Sipsey River Steels

Sipsey River Steels, Making the Bluesiest Lap Steels Around!

Sipsey River SteelsToday, we were able to interview the owner of Sipsey River Steels, a company that creates custom lap steel guitars from scratch! “Lap Steel” doesn’t refer to the instrument itself being steel; in fact, these are made from the roots of cypress trees. Rather, they’re meant to be played in one’s lap with a steel bar (or a medicine bottle, beer bottle, bone, or whatever else works as a slide!) I first found and played with a Sipsey River Steel at Juke Joint Festival in Clarksdale, Mississippi, and I’ve been eagerly watching the company ever since.

Jack, you custom make lap steel guitars. Can you tell me a bit about your process?

I do make custom lap steels. My process begins with the cypress knee (roots that I use) which grows in Southern swamps. Let me begin by clarifying that I don’t go into the swamps and cut these down, but rather use what has already been harvested by timber companies. The batch I currently have was actually displayed outside of a west Alabama gas station where I saw and purchased the whole lot. This is a sore spot for some, so I figured that I’d make it clear that I don’t spend my time destroying the forest. Anyway, I begin by slicing the knees to expose the grain and shape, and then build and shape the maple core/ headstock assembly. I sand, shape, drill, add inlays pickups and hardware a good finish, and out pops a really cool one of a kind lap steel. I build several models, and the process varies from model to model, so there is no set process that covers all avenues. Tha’s what makes these things so unique. I build solid bodies, hollow bodies, acoustics and some really weird hybrid monsters.

I’ve personally played one of your lap steels and it’s an amazing thing to touch and play with; mother-of-pearl inlays and brilliant finishes. It seems like you put a lot of work into making just one of these. How long does it take? What do you have to do to get them perfect?
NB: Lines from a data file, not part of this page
(** C2. An error thrown while a message formatter is constructed or while
    it formats never leaves [formatMessage], and a production build logs
    nothing. For a config and a descriptor that are well typed, the call
    returns the fallback: the first truthy one of the formatted catalog
    message, the formatted default message, the catalog message, the default
    message and the id, where a message whose formatter throws counts as
    [undefined]. So where formatting the catalog message throws, the chain
    goes on from the default message, and where formatting both throws, the
    value is [message || defaultMessage || id]. Where the id, the messages
    and what the formatters answer are strings, the value is a string. *)
Theorem formatMessage_absorbs_errors production config state
    messageDescriptor values w :
  let h := objects w in
  let id := read h messageDescriptor "id" in
  let defaultMessage := read h messageDescriptor "defaultMessage" in
  let message := catalog_message h config id in
  let locale := read h config "locale" in
  let defaultLocale := read h config "defaultLocale" in
  let hm := message_heap h messageDescriptor values in
  let vs := message_values h messageDescriptor values in
  let formatted :=
    delegate (getMessageFormat state hm message locale
                (read h config "formats")) hm [vs] in
  let formatted_default :=
    delegate (getMessageFormat state hm defaultMessage defaultLocale
                (read h config "defaultFormats")) hm [vs] in
  let candidates :=
    message_candidates production state h config messageDescriptor values in
  let run :=
    formatMessage production config state messageDescriptor values w in
  (∀ e, fst run ≠ inl (HostError e))
  ∧ (production = true →
     ∃ events, trace (snd run) = trace w ++ events
               ∧ Forall (λ e, ¬ is_console_error e) events)
  ∧ (nullish config = false → messageDescriptor ≠ VNull →
     object_or_omitted h values → truthy id = true →
     comparable production message defaultMessage locale defaultLocale →
     fst run = inr (first_truthy candidates id)
     ∧ (∀ e, formatted = inl e →
          fst run = inr (first_truthy (drop 1 candidates) id))
     ∧ (∀ e e', formatted = inl e → formatted_default = inl e' →
          fst run = inr (js_or (js_or message defaultMessage) id))
     ∧ (is_string id → string_or_undefined defaultMessage →
        string_or_undefined message →
        (∀ h' source locale formats formatter args v,
           getMessageFormat state h' source locale formats = inr formatter →
           formatter h' args = inr v → is_string v) →
        ∃ s, fst run = inr (VStr s))).
Proof.
  intros h id defaultMessage message locale defaultLocale hm vs formatted
    formatted_default candidates run.
  split; [|split].
  - intros e Heq.
    assert (keeps (trace_discipline (λ _, True))
              (λ e, ∀ s, e ≠ HostError s)
              (formatMessage production config state messageDescriptor values)
              (λ _, True)) as Hk
      by (apply keeps_formatMessage; done).
    destruct (Hk w I) as (_ & _ & Hr). fold run in Hr.
    rewrite Heq in Hr. by apply (Hr e).
  - intros ->.
    assert (keeps (trace_discipline (λ e, ¬ is_console_error e))
              (λ _, True)
              (formatMessage true config state messageDescriptor values)
              (λ _, True)) as Hk
      by (apply keeps_formatMessage; cbn; auto; done).
    by destruct (Hk w I) as (_ & Hr & _).
  - intros Ncfg Nmd Hvs Tid Hcmp.
    assert (values ≠ VNull) as Nvs by (by destruct values).
    assert (fst run = inr (first_truthy candidates id)) as Hrun.
    { unfold run. by rewrite formatMessage_run. }
    rewrite Hrun. subst candidates. unfold message_candidates.
    fold h id defaultMessage message locale defaultLocale hm vs.
    unfold attempt. fold formatted formatted_default.
    split; [done|]. split; [|split].
    + intros e He. rewrite He. by repeat case_match.
    + intros e e' He He'. rewrite He, He'. unfold js_or.
      destruct (fast_path production h values);
        destruct (truthy message) eqn:Tm;
        destruct (truthy defaultMessage) eqn:Td;
        cbn [first_truthy truthy]; by rewrite ?Tm, ?Td.
    + intros Sid Sdm Sm Hstate. subst formatted formatted_default.
      assert (∀ source locale formats,
                string_or_undefined
                  (match delegate (getMessageFormat state hm source locale
                                     formats) hm [vs] with
                   | inr v => v
                   | inl _ => VUndefined
                   end)) as Ha.
      { intros source loc fmts. unfold delegate.
        destruct (getMessageFormat state hm source loc fmts) as [|f] eqn:Ef;
          [exact I|].
        destruct (f _ _) as [|v] eqn:Ev; cbn [formatter_result]; [exact I|].
        specialize (Hstate _ _ _ _ _ _ _ Ef Ev). by destruct v. }
      match goal with
      | |- ∃ s, inr (first_truthy ?cs id) = _ =>
          destruct (first_truthy_string cs id) as [s Hs]; [|done|]
      end.
      * repeat constructor; repeat case_match; auto; try exact I;
          match goal with
          | Hd : delegate (getMessageFormat state hm ?s ?l ?f) hm [vs]
                 = inr ?v |- string_or_undefined ?v =>
              pose proof (Ha s l f) as Hv; by rewrite Hd in Hv
          end.
      * exists s. by rewrite Hs.
Qed.

(** C3. [formatMessage] requires the id of the descriptor: where the id is
    absent or falsy the call throws an invariant violation, and where it is
    truthy no invariant violation is thrown, whatever the default message
    is. *)
Theorem formatMessage_requires_id production config state messageDescriptor
    values w :
  nullish config = false → messageDescriptor ≠ VNull →
  let id := read (objects w) messageDescriptor "id" in
  (truthy id = false →
     ∃ msg w',
       formatMessage production config state messageDescriptor values w
       = (inl (InvariantViolation msg), w'))
  ∧ (truthy id = true →
     ∀ msg,
       fst (formatMessage production config state messageDescriptor values w)
       ≠ inl (InvariantViolation msg)).
Proof.
  destruct w as [h tr]. cbn [objects]. intros Ncfg Nmd.
  unfold formatMessage.
  rewrite run_bind, default_param_run. cbn [objects trace].
  rewrite run_bind, default_param_run. cbn [objects trace].
  do 5 rewrite run_bind, get_run by done.
  do 2 rewrite run_bind, get_run by by apply nullish_defaulted.
  cbn [objects].
  rewrite !read_pad, !read_self_defaulted.
  rewrite run_bind. unfold invariant at 1 2.
  split; intros Tid; rewrite Tid.
  - by eexists _, _.
  - cbn [ret mret M_ret]. intros msg.
    match goal with |- (?m ?w0).1 ≠ _ =>
      assert (keeps (trace_discipline (λ _, True))
                (λ e, ∀ msg, e ≠ InvariantViolation msg) m (λ _, True)) as Hk
    end.
    { destruct production; cbn [negb andb]; keeps_auto. }
    match goal with |- (?m ?w0).1 ≠ _ =>
      destruct (Hk w0 I) as (_ & _ & Hr) end.
    intros Heq. rewrite Heq in Hr. by apply (Hr msg).
Qed.

(** C4. [formatHTMLMessage] is [formatMessage] on the values escaped: it
    passes a fresh object that holds, for every entry of [rawValues], the
    escaped string where the entry is a string and the entry itself where it
    is not. *)
Theorem formatHTMLMessage_escapes production config state messageDescriptor
    rawValues w :
  let h := objects w in
  object_or_omitted h rawValues →
  formatHTMLMessage production config state messageDescriptor rawValues w
  = formatMessage production config state messageDescriptor
      (VRef (List.length (h ++ default_pad rawValues)))
      {| objects := (h ++ default_pad rawValues)
                    ++ [plain (escape_value <$> own h rawValues)];
         trace := trace w |}.
Proof. apply formatHTMLMessage_run. Qed.

(** C10. In a production build a call without values returns
    [message || defaultMessage || id] at once: nothing is logged and no
    method of [state] is called, so that no message is formatted. *)
Theorem formatMessage_fast_path config state messageDescriptor values w :
  let h := objects w in
  let id := read h messageDescriptor "id" in
  nullish config = false → messageDescriptor ≠ VNull →
  object_or_omitted h values → truthy id = true →
  own h values = ∅ →
  formatMessage true config state messageDescriptor values w
  = (inr (js_or (js_or (catalog_message h config id)
                   (read h messageDescriptor "defaultMessage")) id),
     {| objects := message_heap h messageDescriptor values;
        trace := trace w |}).
Proof.
  destruct w as [h tr]. cbn [objects trace]. intros Ncfg Nmd Hvs Tid Hempty.
  assert (values ≠ VNull) as Nvs by (by destruct values).
  unfold formatMessage.
  rewrite run_bind, default_param_run. cbn [objects trace].
  rewrite run_bind, default_param_run. cbn [objects trace].
  do 5 rewrite run_bind, get_run by done.
  do 2 rewrite run_bind, get_run by by apply nullish_defaulted.
  cbn [objects].
  rewrite !read_pad, !read_self_defaulted.
  rewrite run_bind, invariant_run by done.
  rewrite run_bind, catalog_message_run. cbn [objects].
  rewrite !read_pad, !to_string_pad.
  rewrite run_bind, keys_run by by apply nullish_defaulted.
  cbn [objects]. rewrite own_pad, own_self_defaulted, own_pad, has_values.
  by rewrite bool_decide_eq_true_2.
Qed.
End MessageClaims.

Lemma formatMessage_absorbs_errors_witness :
  let run :=
    formatMessage (H := example_host) false (VRef 0) failing_state (VRef 12)
      (VRef 13) example_world in
  (∀ e, fst run ≠ inl (HostError e))
  ∧ fst run = inr (VStr "Hello, {name}!")
  ∧ ∃ s, fst run = inr (VStr s).
Proof.
  intros run.
  destruct (formatMessage_absorbs_errors (H := example_host) false (VRef 0)
              failing_state (VRef 12) (VRef 13) example_world)
    as (Habsorbed & _ & Hfallback).
  split; [exact Habsorbed|].
  destruct Hfallback as (_ & _ & Hboth & Hstring);
    [reflexivity | discriminate | vm_compute; lia | reflexivity
    | intros _ _ _ _; split; exact I |].
  split.
  - apply (Hboth (HostError "SyntaxError") (HostError "SyntaxError"));
      reflexivity.
  - apply Hstring; try reflexivity; try discriminate; exact I.
Defined.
Each instrument varies in time as far as the build goes. Each knee has it’s own personality, and depending on the model, options, inlays, etc., it may change dramatically. I don’t think I have any less than 30 or 40 man hours in each instrument, and much, much more in some. As far as getting them perfect, I just work on them until I’m satisfied.

What got you into making these instruments in the first place? Did you just pick up and start building them?

I began building the Sipsey River Steels when my brother kept insisting that I build him a lap steel. I had been building my own basses for some time, so he figured that I could just as easily build him a lap.
In late summer 2008, me and my son took a day trip to West Alabama with my flat bottom boat where we decided to motor up the Sipsey River [In Alabama] for something to do. A farmer had cut a path through some cypress knees to allow his cows a path to the river, and there was a pile of knees on the bank. I threw a couple of them in the boat, figuring that at some point, I’d make something with them. After several months, I decided to try and make a lap steel out of one of them, and the rest is history.

I hear your steels are really getting out there. Magazines, musicians, festivals and the like seem to be taking notice. Tell me about what’s been going on lately? Are you making any steels for anyone of note?

A lot has been happening with local newspapers, TV, and some festivals. These things really seem to draw attention wherever they are. They are so different as well as sounding incredible, and the combination seems to be volatile. They were featured in Guitar Player magazine Sept. 2010 issue in the new gear section as well as their October Holiday buyers guide. They also have been featured in Premeire guitar’s online magazine. I sent one of the original prototypes to award winning Australian lap player, Andrew Winton, and he made an 8 minute promo video for Youtube at his own discretion. I’m currently finishing a 13 string monster that we co-designed, and will be sending it over in a week or two. I am also beginning a build for a very prominent (huge) player in Nashville. Hopefully that he will love it, play it, and expose it to a larger audience. This thing is still in it’s infancy, and obviously, I’m hoping that in the next year or two, that I’ll be able to build instruments exclusively and lose my day job. It’s a little hectic juggling the two, and building instruments is my passion.

Where can people buy one of your lap steels and what can they expect from the process?

I can be reached through my website, As far as the process, I send pictures of various slabs that I have cut, and they pick out their slab, choose their model, options and any ideas they might have, and we design and build their one of a kind SRS. it’s pretty simple, really.

Where can people see your steels? Will you be at festivals, trade shows, etc?
My steels can be seen on my website, as well as festivals that I might be doing which I post as they happen on my FB page which is…/Sipsey-River-Steels/
We also use my instruments in our band, 2blu and the Lucky Stiffs. We have incorporated the steels into one very unique aspect of the band, in which we use primarily all of my stuff, like the steel, upright 6 string bass, various percussion instruments, etc. We have written several songs around the instruments. It’s kind of a delta blues/americana/country smorgasbord of weirdness that is really different and enjoyable. Our band website is

I’m limited on how many trade shows that I can do at this point, so I guess I’ll do what I can and let folks like you decide if my lap steels are worthy of further notice. So far, they seem to be pretty much taking care of themselves.